Contact behavior and simulated band diagram of TiO2/p+-Si interfaces. (A) Schematic of the structure used for measuring contact resistivity. (B) Comparison of the J-V behavior of ITO/p+-Si and various TiO2/p+-Si structures before and after annealing at 400°C in air. TiCl4-ALD TiO2 listed here is deposited with a reactor chamber temperature of 75°C. (C) Simulated band diagram of the TiO2/p+-Si at equilibrium assuming n-type doping of 5 × 1018 cm−3 on TiO2 and 1019 cm−3 for p+-Si (appropriate for our test structure with TDMAT TiO2; see table S3). The unknown interfacial energy gap Δ is shown here for illustrative purposes as 600 meV, which falls within the range of reported measurements (31). Both mechanisms of direct- and tunneling-assisted capture by interfacial density of states (DoS) are shown.

The Australian-Californian team conclude :
  • Successful demonstration of two proof-of-concept 2-T perovskite/Si tandem devices that function without a conventional interlayer between their subcells.
  • fabrication of an nc-Si tunnel junction interconnect is relatively straightforward for HIT cells, these layers introduce a small but potentially important amount of parasitic loss in the region of ~550 to 700 nm (16), where the nc-Si is absorbing and the perovskite top cell’s absorption is simultaneously incomplete.

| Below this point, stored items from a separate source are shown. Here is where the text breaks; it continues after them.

(* ===== verification/Prelude.v ===== *)
(** * A verification development for the RisingWave operator

    The operator reconciles three kinds of Kubernetes objects: RisingWave (a streaming
    database cluster: meta, frontend, compute and compactor node groups), RisingWaveScaleView
    (a handle that lets an autoscaler own the replicas of some node groups) and
    RisingWaveUser (a database user with its grants); two smaller controllers label the meta
    pods with their role and restart outdated compute pods. The development is a shallow
    embedding of the Go code of these parts: one definition per function, with the
    names of the source; [int32] and [int64] arithmetic wraps around; a nil dereference, an
    index out of range or an explicit panic is the [Panic] of [outcome]; a Go [error] is a
    value. Everything outside the repository is an argument: the replies of the API
    server, the rows and errors of the database, the clock, random bytes, the order in which
    a Go map is ranged over ([RangeOrder]), third-party predicates (image references,
    DNS-1123 names, resource quantities).

    ** The parts and their files

    Shared ground. [Prelude]: integers, [outcome] and [result] with their monads, the
    order of map ranges, list lemmas. [GoMonad]: operations on a state that may panic, with
    their rules. [GoStrings], [GoPaths]: the functions of [strings], [fmt], [sort], [strconv]
    and [path] the code calls. [ApiErrors]: field errors and API errors as data. [ApiTypes],
    [ApiUser]: the structs of [apis/risingwave/v1alpha1].
    - [GoHeap], [ApiShapes], [DeepCopy] (zz_generated.deepcopy.go): pointers, slices and maps in a
      store, the structs as shapes over it, and every generated copy. Here aliasing is modelled;
      in all other files values are immutable, which [DeepCopy_independent] justifies where the
      code works on a copy.
    - [Features] (pkg/features): the switches of the operator and the flag that sets them.
    - [Password] (pkg/utils/password.go, rand.go): the random source is the class [RandReader].
    - [Metrics] (pkg/metrics): the recorders around webhooks and controllers; the registry of
      Prometheus is the class [Registry].
    - [Startup] (cmd/manager/manager.go, pkg/webhook/webhook.go): [main] as a program that makes
      calls ([boot_call]) of the controller runtime (class [Runtime]), and may exit or panic.

    Scale views. A scale view takes a lock, kept in [status.scaleViews] of the RisingWave,
    on the groups it scales; the controller of the scale view grabs or refreshes the lock
    and copies the locked replicas into the spec of the RisingWave; the webhooks keep users
    from changing locked replicas.
    - [SplitReplicas] (pkg/object/scaleview/split.go): the distribution of the replicas
      over the groups. Its result is compared with a specification ([fill], [fills]).
      [SplitDeal]: the same against a reference that deals the replicas one at a time.
    - [ScaleLock] (pkg/object/scale_view_lock_manager.go): the lock manager; the locks are
      the state, grab, update and release the operations ([lock_step]).
    - [ScaleHelper] (pkg/scaleview/scale_view_helper.go): reading and writing replicas.
    - [ScaleViewWebhooks] (pkg/webhook/risingwave_scale_view_*.go).
    - [ScaleViewManager] (pkg/manager/risingwave_scale_view_controller_manager_impl.go):
      the steps of the controller, each with the requests it sends.
    - [ScaleViewController] (pkg/controller/risingwave_scale_view_controller.go and the
      generated manager): the actions, the workflow, whole reconciles ([scales]); the API server
      is the class [ScaleViewEnv]. [ScaleViewConvergence]: two reconciles against a reference
      server.

    RisingWave.
    - [RisingWaveWebhook] (pkg/webhook/risingwave_*_webhook.go): defaults and validation.
    - [RisingWaveManager] (pkg/object/risingwave_manager.go): the object in memory during
      a reconcile: the observed one, and the copy whose status is written.
    - [EnvSort] (pkg/utils/sort.go): the order of environment variables in a pod. container/heap
      is the class [HeapOk]; [BinaryHeap] is the one the code uses, on the queue's own methods.
    - [Workloads] (pkg/utils/apps.go, common.go, apiextenions.go): managed objects and when a
      workload counts as rolled out.
    - [ManagerState] (pkg/manager/risingwave_controller_manager_generated.go, the getters;
      pkg/event, pkg/consts/event.go): the state of a reconcile: the manager, the message
      store, the trace of the requests. The API server is the class [ClusterEnv], whose
      answers may depend on every request before.
    - [WorkloadSync] (risingwave_controller_manager_impl.go): creating, updating, replacing
      and deleting the workloads of a component. [WorkloadConvergence]: the same against a
      reference API server.
    - [ManagerImpl] (the same file): the methods of the manager. [ManagerActions]
      (the generated file): the actions, each a read, a guard and a method.
    - [EventRecorder] (pkg/controller/risingwave_event_recorder.go): the hook of the actions.
    - [CtrlKit]: the workflows. ctrlkit is third-party: what it promises about a run of a
      workflow is the class [Runs]; [liberal] is a relation that keeps the promise. An action
      is one step of a run; actions of parallel branches interleave in any order, the parts of
      an ordered join run one after the other, and an action under a retry may run again.
    - [RisingWaveController] (pkg/controller/risingwave_controller.go): the workflow and the
      reconcile. [ActionEffects]: what each action does to the object in memory.
      [RisingWaveReconcile]: the theorems on whole reconciles. [Settled]: a reconcile of a
      cluster whose objects are all up to date and rolled out. [Watches]: the kinds the
      controller watches, and that each request of a reconcile, deletions included, is for
      objects of such a kind that belong to the RisingWave.
    - [Interleaving]: users, this controller and those of the scale views write the same object.
      A world is the object with its earlier versions and the versions of the views; a step is
      one write, taken from the reconciles ([view_writes], [controller_writes]) or an update that
      the whole webhook admits, its bypass annotation included.
    - The object factory (pkg/factory), which builds the objects the manager sends.
      [KubeTypes]: containers, pods and volumes of Kubernetes. [FactoryBase] (names, labels,
      metadata, merging of lists; pkg/factory/envs, pkg/consts), [FactoryEnvs] (environment
      variables), [FactoryPods] (containers and pods), [FactoryObjects] (workloads, services,
      configuration, service monitor, and [Factory], the instance of the manager's
      [ObjectFactory]). Their theorems: [FactorySpec] (metadata, when the stores are set),
      [FactoryPodSpec] (pods), [FactoryWorkloads], [FactoryServices] (the objects, and the
      factory with the webhook and the manager). What the factory only copies is opaque;
      versions, quantities and owner references are the classes [FactoryLib] and
      [ControllerReference], the unstable sort of the library is [NameSort].
    - [Pods] (pkg/utils/common.go): pods as the two controllers below read them.
      [ComputeUpdate] (pkg/controller/risingwave_compute_sts_update_strategy.go): the reconcile
      that deletes outdated pods, its watch and filters. [MetaRole]
      (pkg/controller/meta_pod_role_labeler.go): the labels of the meta pods; what the meta
      service answers is the class [MetaRoleEnv]. [MetaRoleSpec]: who has the label of the leader
      after a pass in which any request may fail;
      [MetaRoleFactory]: the labeler on the pods the factory builds.

    Database users.
    - [Acl], [SqlBuilder], [PrivilegeDiff] (pkg/rwclient): reading access control lists,
      building SQL, the snapshot of the catalog and its difference with the grants.
    - [Pool] (pkg/rwclient/pool.go): the connection pool as goroutines that interleave;
      each operation of the map, call on a handle and change of a time stamp is a step.
    - [UserWebhook] (pkg/webhook/risingwave_user_validating_webhook.go).
    - [UserState], [UserPrivileges], [UserReconcile]
      (pkg/controller/risingwave_user_controller.go): the reconciler in a state monad
      over its fields, the clock and the trace of the requests it sends ([event]); what
      the outside answers is the class [Environment] and may depend on the whole trace.

    ** What the theorems show

    - Distribution: [SplitReplicas] does not panic exactly when the replicas are between 0
      and the capacity, it assigns them all within the limits, fills higher priorities
      first and is even inside a priority, and is the dealing of the replicas one at a time;
      what the webhook accepts never panics.
    - Locks: however the writers of a cluster interleave, and however old what they read, no
      group is locked twice, every lock belongs to a view, and locked replicas only move to
      the lock; but a patch made from an old version takes back what a user changed elsewhere
      ([stale_patch_loses_update]). The locked replicas add up to
      those of the view; the controller writes exactly them into the spec; a user's update
      that the webhook validates is accepted only if it leaves locked replicas alone or sets them
      to the lock (with the annotation that bypasses the webhook everything is), and the
      controller's own update passes.
    - Validation: what is accepted is characterised for RisingWave and RisingWaveUser, on
      creation and update; the stores of a cluster (the bypass apart) and the identity of
      a user are immutable.
    - Conditions: at most one condition of a type, updated in place; frame conditions.
    - Reconciles: each condition of a cluster changes only along the transitions of its
      state machine, however the workflow is run; a cluster gets the condition Running only
      after every workload of the expected kind was listed as up to date and rolled out, and gets it in one reconcile,
      in every mode and whatever the order of the actions, when the API server shows everything
      so ([settled_becomes_running]); the status is sent exactly when it changed. What
      a reconcile touches is of a kind the controller watches.
    - Scale view reconciles: the requests are those it may send; two are enough for the replicas
      asked for to be in the target; the status reports the running replicas.
    - Workloads: a pass over the workloads of a component sends only the requests it is meant
      to, and against a reference API server brings the component up to date in one pass, after
      which passes send nothing. The reported replicas are those of the node groups.
    - Factory: for a RisingWave the webhook accepts every object is built, with the right
      name, labels and ports, services select exactly their pods, a new version keeps the
      identity of the objects, generated variables take precedence over those of the user;
      and with this factory a pass of the manager brings a component up to date.
    - SQL: the text of a statement reads back to the names and the password it was built
      from; access control lists are read back from their printed form; the
      computed difference is exactly the missing grants and the superfluous revocations.
    - User reconciliation: never panics on objects the API server admits; a reconcile that
      finishes marks the user ready only when the database answered that it exists or was created;
      statements are sent only in the database they were computed for, as far as the code tracks
      it; the finalizer goes only after the user was dropped, or where the cluster that was
      fetched can not be reached.
    - Environment order: the sort terminates, keeps the variables, and puts each one after
      those it refers to when there is no cycle.
    - Deep copies: a copy denotes the same value, is made of fresh cells only, and nothing written
      through the original changes it, nor the other way round.
    - Pool: in every reachable state pooled handles are distinct, and open unless the goroutine
      that closed one is about to delete its key; [Get] returns handles open at that moment.
    - Pods: only outdated compute pods are deleted; a new leader is the only meta pod labelled so,
      up to the pods whose requests failed.
    - The rest: a generated password has the length and the characters asked for, the feature
      flag is read back, the recorders count each call once, panics included; the program makes
      its calls in a fixed order up to the first that fails, so that it serves only on a server
      of version 1.21 or above, with webhooks and controller under the same switches.
    Theorems that a behaviour is wrong state defects of the code (the names say so:
    [negative_replicas_accepted], [conditions_sticky], [Pool_Get_leaks], ...).

    ** Fuel and bounds

    [EnvSort.kahn] has as fuel the number of variables plus one; [TopologicalSort_total]
    shows that it is enough. All other recursion is structural. The capacity conditions of
    [SplitReplicas] are those the webhook establishes, so that the 64-bit products of
    the loop do not overflow.

    ** What is not modelled

    - The generated protocol code of the meta service, and the fixtures of the tests.
    - ctrlkit and controller-runtime themselves with the rate limits of their queues, log lines,
      the reading of the command line.
*)

From Stdlib Require Export Ascii.
From stdpp Require Export base gmap sets list strings sorting fin_maps.
From Stdlib Require Export ZArith Lia.

Declare Scope go_scope.
Delimit Scope go_scope with go.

  • The publication of a similar scheme using SnO2 (40) instead of TiO2 while this paper was under review demonstrates the wide applicability of the interlayer-free concept. Jointly, our work highlights the potential of emerging perovskite photovoltaics to enable low-cost, high-efficiency tandem devices through straightforward integration with commercially relevant and emerging Si solar cells.